UPDATE (Aug. 11, 8 a.m.) — The video is made available online here.
LOS ANGELES — Organizers of California’s “Yes on Proposition 60” campaign plan on airing TV advertisements starting today touting the condom initiative’s supposed benefits.
The 30-second TV spot, featuring former adult star Cameron Bay, will air throughout the state for the next 10-14 days, Yes on Prop 60 spokesman Rick Taylor told XBIZ.
Taylor, who said that there will only one spot running through the next two weeks, did not provide a review copy of the ad to XBIZ as requested.
Bay quit the porn business after it was disclosed that she and another adult performer, Rod Daily, had contracted HIV on separate occasions.
Bay and Daily, who were previously linked romantically, sided with the AIDS Healthcare Foundations’ continuing initiatives to regulate the porn industry.
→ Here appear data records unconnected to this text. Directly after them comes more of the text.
(** auto/policy_settings.py: AUTO_POLICY_SETTINGS *)
Definition AUTO_POLICY_SETTINGS : list AutoPolicySetting :=
  [float_setting "auto_start_surplus_watts" "AutoStartSurplusWatts"
     (fun p => p.(normal_profile).(start_surplus_watts))
     (fun p v => p <| normal_profile := p.(normal_profile) <| start_surplus_watts := v |> |>);
   float_setting "auto_stop_surplus_watts" "AutoStopSurplusWatts"
     (fun p => p.(normal_profile).(stop_surplus_watts))
     (fun p v => p <| normal_profile := p.(normal_profile) <| stop_surplus_watts := v |> |>);
   float_setting "auto_min_soc" "AutoMinSoc"
     (fun p => p.(min_soc))
     (fun p v => p <| min_soc := v |>);
   float_setting "auto_resume_soc" "AutoResumeSoc"
     (fun p => p.(resume_soc))
     (fun p v => p <| resume_soc := v |>);
   float_setting "auto_grid_recovery_start_seconds" "AutoGridRecoveryStartSeconds"
     (fun p => p.(grid_recovery_start_seconds))
     (fun p v => p <| grid_recovery_start_seconds := v |>);
   float_setting "auto_stop_surplus_delay_seconds" "AutoStopSurplusDelaySeconds"
     (fun p => p.(stop_surplus_delay_seconds))
     (fun p v => p <| stop_surplus_delay_seconds := v |>);
   float_setting "auto_stop_surplus_volatility_low_watts" "AutoStopSurplusVolatilityLowWatts"
     (fun p => p.(ewma).(volatility_low_watts))
     (fun p v => p <| ewma := p.(ewma) <| volatility_low_watts := v |> |>);
   float_setting "auto_stop_surplus_volatility_high_watts" "AutoStopSurplusVolatilityHighWatts"
     (fun p => p.(ewma).(volatility_high_watts))
     (fun p v => p <| ewma := p.(ewma) <| volatility_high_watts := v |> |>);
   float_setting "auto_reference_charge_power_watts" "AutoReferenceChargePowerWatts"
     (fun p => p.(learn_charge_power).(alcp_reference_power_watts))
     (fun p v => p <| learn_charge_power := p.(learn_charge_power) <| alcp_reference_power_watts := v |> |>);
   bool_setting "auto_learn_charge_power_enabled" "AutoLearnChargePower"
     (fun p => p.(learn_charge_power).(alcp_enabled))
     (fun p v => p <| learn_charge_power := p.(learn_charge_power) <| alcp_enabled := v |> |>);
   float_setting "auto_learn_charge_power_min_watts" "AutoLearnChargePowerMinWatts"
     (fun p => p.(learn_charge_power).(alcp_min_watts))
     (fun p v => p <| learn_charge_power := p.(learn_charge_power) <| alcp_min_watts := v |> |>);
   float_setting "auto_learn_charge_power_alpha" "AutoLearnChargePowerAlpha"
     (fun p => p.(learn_charge_power).(alcp_alpha))
     (fun p v => p <| learn_charge_power := p.(learn_charge_power) <| alcp_alpha := v |> |>);
   float_setting "auto_learn_charge_power_start_delay_seconds" "AutoLearnChargePowerStartDelaySeconds"
     (fun p => p.(learn_charge_power).(alcp_start_delay_seconds))
     (fun p v => p <| learn_charge_power := p.(learn_charge_power) <| alcp_start_delay_seconds := v |> |>);
   float_setting "auto_learn_charge_power_window_seconds" "AutoLearnChargePowerWindowSeconds"
     (fun p => p.(learn_charge_power).(alcp_window_seconds))
     (fun p v => p <| learn_charge_power := p.(learn_charge_power) <| alcp_window_seconds := v |> |>);
   float_setting "auto_learn_charge_power_max_age_seconds" "AutoLearnChargePowerMaxAgeSeconds"
     (fun p => p.(learn_charge_power).(alcp_max_age_seconds))
     (fun p v => p <| learn_charge_power := p.(learn_charge_power) <| alcp_max_age_seconds := v |> |>);
   bool_setting "auto_phase_switching" "AutoPhaseSwitching"
     (fun p => p.(phase).(app_enabled))
     (fun p v => p <| phase := p.(phase) <| app_enabled := v |> |>);
   bool_setting "auto_phase_prefer_lowest_when_idle" "AutoPhasePreferLowestWhenIdle"
     (fun p => p.(phase).(app_prefer_lowest_phase_when_idle))
     (fun p v => p <| phase := p.(phase) <| app_prefer_lowest_phase_when_idle := v |> |>);
   float_setting "auto_phase_upshift_delay_seconds" "AutoPhaseUpshiftDelaySeconds"
     (fun p => p.(phase).(app_upshift_delay_seconds))
     (fun p v => p <| phase := p.(phase) <| app_upshift_delay_seconds := v |> |>);
   float_setting "auto_phase_downshift_delay_seconds" "AutoPhaseDownshiftDelaySeconds"
     (fun p => p.(phase).(app_downshift_delay_seconds))
     (fun p v => p <| phase := p.(phase) <| app_downshift_delay_seconds := v |> |>);
   float_setting "auto_phase_upshift_headroom_watts" "AutoPhaseUpshiftHeadroomWatts"
     (fun p => p.(phase).(app_upshift_headroom_watts))
     (fun p v => p <| phase := p.(phase) <| app_upshift_headroom_watts := v |> |>);
   float_setting "auto_phase_downshift_margin_watts" "AutoPhaseDownshiftMarginWatts"
     (fun p => p.(phase).(app_downshift_margin_watts))
     (fun p v => p <| phase := p.(phase) <| app_downshift_margin_watts := v |> |>);
   float_setting "auto_phase_mismatch_retry_seconds" "AutoPhaseMismatchRetrySeconds"
     (fun p => p.(phase).(app_mismatch_retry_seconds))
     (fun p v => p <| phase := p.(phase) <| app_mismatch_retry_seconds := v |> |>);
   int_setting "auto_phase_mismatch_lockout_count" "AutoPhaseMismatchLockoutCount"
     (fun p => p.(phase).(app_mismatch_lockout_count))
     (fun p v => p <| phase := p.(phase) <| app_mismatch_lockout_count := v |> |>);
   float_setting "auto_phase_mismatch_lockout_seconds" "AutoPhaseMismatchLockoutSeconds"
     (fun p => p.(phase).(app_mismatch_lockout_seconds))
     (fun p v => p <| phase := p.(phase) <| app_mismatch_lockout_seconds := v |> |>)].

(** auto/policy_settings.py: auto_policy_control_values *)
Definition auto_policy_control_values (p : AutoPolicy) : list (string * policy_value) :=
  map (fun st => (st.(st_target), setting_read st p)) AUTO_POLICY_SETTINGS.

(** ** Facts *)

Definition percentage (x : float) : Prop := (f0 <=? x)%F = true /\ (x <=? f_of_Z 100)%F = true.
Definition fraction (x : float) : Prop := (f0 <? x)%F = true /\ (x <=? f1)%F = true.
Definition nonnegative (x : float) : Prop := (f0 <=? x)%F = true.

(** [not_above x y]: [x] does not exceed [y]; a NaN never does. *)
Definition not_above (x y : float) : Prop := (y <? x)%F = false.

Definition profile_valid (p : AutoThresholdProfile) : Prop :=
  not_above p.(stop_surplus_watts) p.(start_surplus_watts).

Record ewma_valid (p : AutoStopEwmaPolicy) : Prop := {
  ev_base : fraction p.(base_alpha);
  ev_stable : fraction p.(stable_alpha);
  ev_volatile : fraction p.(volatile_alpha);
  ev_low : not_above f0 p.(volatility_low_watts);
  ev_high : not_above f0 p.(volatility_high_watts);
  ev_order : not_above p.(volatility_low_watts) p.(volatility_high_watts) }.

Record learn_valid (p : AutoLearnChargePowerPolicy) : Prop := {
  lv_reference : (p.(alcp_reference_power_watts) <=? f0)%F = false;
  lv_min : nonnegative p.(alcp_min_watts);
  lv_alpha : fraction p.(alcp_alpha);
  lv_start : nonnegative p.(alcp_start_delay_seconds);
  lv_window : nonnegative p.(alcp_window_seconds);
  lv_age : nonnegative p.(alcp_max_age_seconds) }.

Record phase_valid (p : AutoPhasePolicy) : Prop := {
  pv_up : nonnegative p.(app_upshift_delay_seconds);
  pv_down : nonnegative p.(app_downshift_delay_seconds);
  pv_headroom : nonnegative p.(app_upshift_headroom_watts);
  pv_margin : nonnegative p.(app_downshift_margin_watts);
  pv_retry : nonnegative p.(app_mismatch_retry_seconds);
  pv_count : 0 <= p.(app_mismatch_lockout_count);
  pv_lockout : nonnegative p.(app_mismatch_lockout_seconds) }.

(** A policy the Auto mode can run on. *)
Record policy_valid (p : AutoPolicy) : Prop := {
  val_min : percentage p.(min_soc);
  val_resume : percentage p.(resume_soc);
  val_hysteresis : not_above p.(min_soc) p.(resume_soc);
  val_priority : percentage p.(ev_priority_soc);
  val_priority_release : percentage p.(ev_priority_release_soc);
  val_priority_order : not_above p.(ev_priority_release_soc) p.(ev_priority_soc);
  val_high : percentage p.(high_soc_threshold);
  val_high_release : percentage p.(high_soc_release_threshold);
  val_high_order : not_above p.(high_soc_release_threshold) p.(high_soc_threshold);
  val_recovery : nonnegative p.(grid_recovery_start_seconds);
  val_stop_delay : nonnegative p.(stop_surplus_delay_seconds);
  val_normal : profile_valid p.(normal_profile);
  val_high_profile : profile_valid p.(high_soc_profile);
  val_ewma : ewma_valid p.(ewma);
  val_learn : learn_valid p.(learn_charge_power);
  val_phase : phase_valid p.(phase) }.

Lemma not_above_refl x : not_above x x.
Proof. apply flt_irrefl. Qed.

Lemma clamp_percentage_range x : percentage (clamp_percentage x).
Proof.
  unfold clamp_percentage. destruct ((f0 <=? x)%F && (x <=? f_of_Z 100)%F)%bool eqn:E.
  { by apply andb_true_iff in E. }
  assert ((f0 <=? f_of_Z 100)%F = true) as H100 by (vm_compute; reflexivity).
  assert (percentage (f_of_Z 100) /\ percentage f0) as [Hh H0] by (split; split; vm_compute; reflexivity).
  unfold fmin, fmax. destruct (f0 <? x)%F eqn:Hx.
  - destruct (x <? f_of_Z 100)%F eqn:Hlt; [|done].
    by rewrite (flt_fle _ _ Hx), (flt_fle _ _ Hlt) in E.
  - destruct (f0 <? f_of_Z 100)%F; done.
Qed.

Lemma clamp_percentage_id x : percentage x -> clamp_percentage x = x.
Proof. intros [H1 H2]. unfold clamp_percentage. by rewrite H1, H2. Qed.

Lemma clamp_non_negative_nonnegative x : nonnegative (clamp_non_negative_value x).
Proof. unfold clamp_non_negative_value, nonnegative. by destruct (f0 <=? x)%F eqn:E. Qed.

Lemma clamp_non_negative_id x : nonnegative x -> clamp_non_negative_value x = x.
Proof. unfold clamp_non_negative_value, nonnegative. by intros ->. Qed.

Lemma clamp_fraction_range x d : fraction d -> fraction (clamp_fraction x d).
Proof.
  intros Hd. unfold clamp_fraction. destruct (_ && _)%bool eqn:E; [|done]. by apply andb_true_iff in E.
Qed.

Lemma clamp_fraction_id x d : fraction x -> clamp_fraction x d = x.
Proof. intros [H1 H2]. unfold clamp_fraction. by rewrite H1, H2. Qed.

#[local] Hint Resolve clamp_percentage_range clamp_non_negative_nonnegative not_above_refl : core.

Lemma clamp_profile_valid p : profile_valid (clamp_profile p).
Proof.
  unfold clamp_profile, profile_valid, not_above. destruct (_ <=? _)%F eqn:E; [by apply fle_not_flt|].
  cbn. apply flt_irrefl.
Qed.

Lemma clamp_ewma_valid p : ewma_valid (clamp_ewma p).
Proof.
  destruct p as [b s v lo hi]. unfold clamp_ewma. cbn.
  assert (forall x n d, fraction (fdec n d) -> fraction (clamp_fraction x (fdec n d))) as Hf
    by (intros; by apply clamp_fraction_range).
  assert (fraction (fdec 35 100) /\ fraction (fdec 55 100) /\ fraction (fdec 15 100)) as (H1 & H2 & H3)
    by (split_and!; split; vm_compute; reflexivity).
  assert (isnan f0 = false) as Hn by done.
  destruct (lo <? f0)%F eqn:Elo; cbn; destruct (hi <? f0)%F eqn:Ehi; cbn;
    repeat match goal with |- context [if (?a <? ?b)%F then _ else _] => destruct (a <? b)%F eqn:? end;
    split; cbn; auto; unfold not_above; try apply flt_irrefl; congruence.
Qed.

Lemma clamp_learn_valid p : learn_valid (clamp_learn p).
Proof.
  assert (fraction (fdec 2 10)) as Ha by (split; vm_compute; reflexivity).
  unfold clamp_learn. destruct (_ <=? f0)%F eqn:E; split; cbn;
    auto using clamp_fraction_range; vm_compute; reflexivity.
Qed.

Lemma clamp_phase_valid p : phase_valid (clamp_phase p).
Proof. split; cbn; auto. unfold clamp_non_negative_int. destruct (0 <=? _) eqn:E; lia. Qed.

(** Lowering a percentage to another one, or raising it, leaves a percentage. *)
Lemma clamp_valid p : policy_valid (clamp p).
Proof.
  unfold clamp. set (q := p <| min_soc := _ |> <| resume_soc := _ |> <| ev_priority_soc := _ |>
    <| ev_priority_release_soc := _ |> <| high_soc_threshold := _ |>
    <| high_soc_release_threshold := _ |>).
  assert (percentage q.(min_soc) /\ percentage q.(resume_soc) /\ percentage q.(ev_priority_soc) /\
    percentage q.(ev_priority_release_soc) /\ percentage q.(high_soc_threshold) /\
    percentage q.(high_soc_release_threshold)) as (H1 & H2 & H3 & H4 & H5 & H6) by (cbn; auto 10).
  generalize dependent q. intros q. destruct q; cbn. intros.
  repeat match goal with
  | |- context [if (?a <? ?b)%F then _ else _] => destruct (a <? b)%F eqn:?; cbn
  end; split; cbn; auto using clamp_profile_valid, clamp_ewma_valid, clamp_learn_valid, clamp_phase_valid.
Qed.

Lemma clamp_profile_twice p : clamp_profile (clamp_profile p) = clamp_profile p.
Proof.
  destruct p as [a b]. unfold clamp_profile at 2 3. cbn.
  destruct (b <=? a)%F eqn:E; unfold clamp_profile; cbn; [by rewrite E | by destruct (a <=? a)%F].
Qed.

Lemma clamp_ewma_id p : ewma_valid p -> clamp_ewma p = p.
Proof.
  destruct p as [b s v lo hi]. intros [H1 H2 H3 H4 H5 H6]. unfold clamp_ewma, not_above in *. cbn in *.
  rewrite !clamp_fraction_id by done. rewrite H4. cbn. rewrite H5. cbn. by rewrite H6.
Qed.

Lemma clamp_learn_id p : learn_valid p -> clamp_learn p = p.
Proof.
  intros [H1 H2 H3 H4 H5 H6]. unfold clamp_learn. rewrite H1, !clamp_non_negative_id, clamp_fraction_id by done.
  by destruct p.
Qed.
The pair took their views public in a press conference in November 2013.
“Cal/OSHA and the state senate refuse to protect us; It’s time we made them,” Bay said at the 2013 conference.
Bay and Daily later filed suit against Kink.com at San Francisco Superior Court. Bay alleged in her claim that, while playing the role of a sub with one male dom and one female dom on a Kink production, she was exposed to blood after one male performer rammed his penis so hard into her mouth that the head of it got cut on her wisdom tooth.
If passed by voters in November during the General Election, Prop 60 require performers in adult films to use condoms during production.
It also would require producers to pay for performer vaccinations, testing, and medical examinations related to STIs and require them to obtain state health license and to post condom requirement at film sites.
Prop 60 also would impose liability on producers for violations, on certain distributors, on performers if they have a financial interest in the film involved and on talent agents who knowingly refer performers to noncomplying producers.
Prop 60, which would cost about $1 million annually to regulate, also permits state, performers or any state resident to enforce violations.
The state Legislative Analyst’s office, in a July 18 notation, said that, if passed, “adult film wages and business income in California would likely decline and as a result the measure would likely reduce state and local tax revenues by several million dollars per year.”
Groups against Prop 60 include the Free Speech Coalition, the California Democratic Party, the California Republican Party, the California Libertarian Party, the San Francisco Democratic Party, San Francisco AIDS Foundation, the Los Angeles LGBT Center, AIDS Project Los Angeles, the Transgender Law Center, Equality California, the Valley Industry and Commerce Association, the Erotic Service Providers Union and APAC, formally known as the Adult Performer Advocacy Committee.
Groups for Prop 60 include the California State Association of Occupational Health Nurses, the California Academy of Preventive Medicine, the Southern California Coalition for Occupational Safety and Health, the American Sexual Health Association, Beyond AIDS and the California Communities United Institute.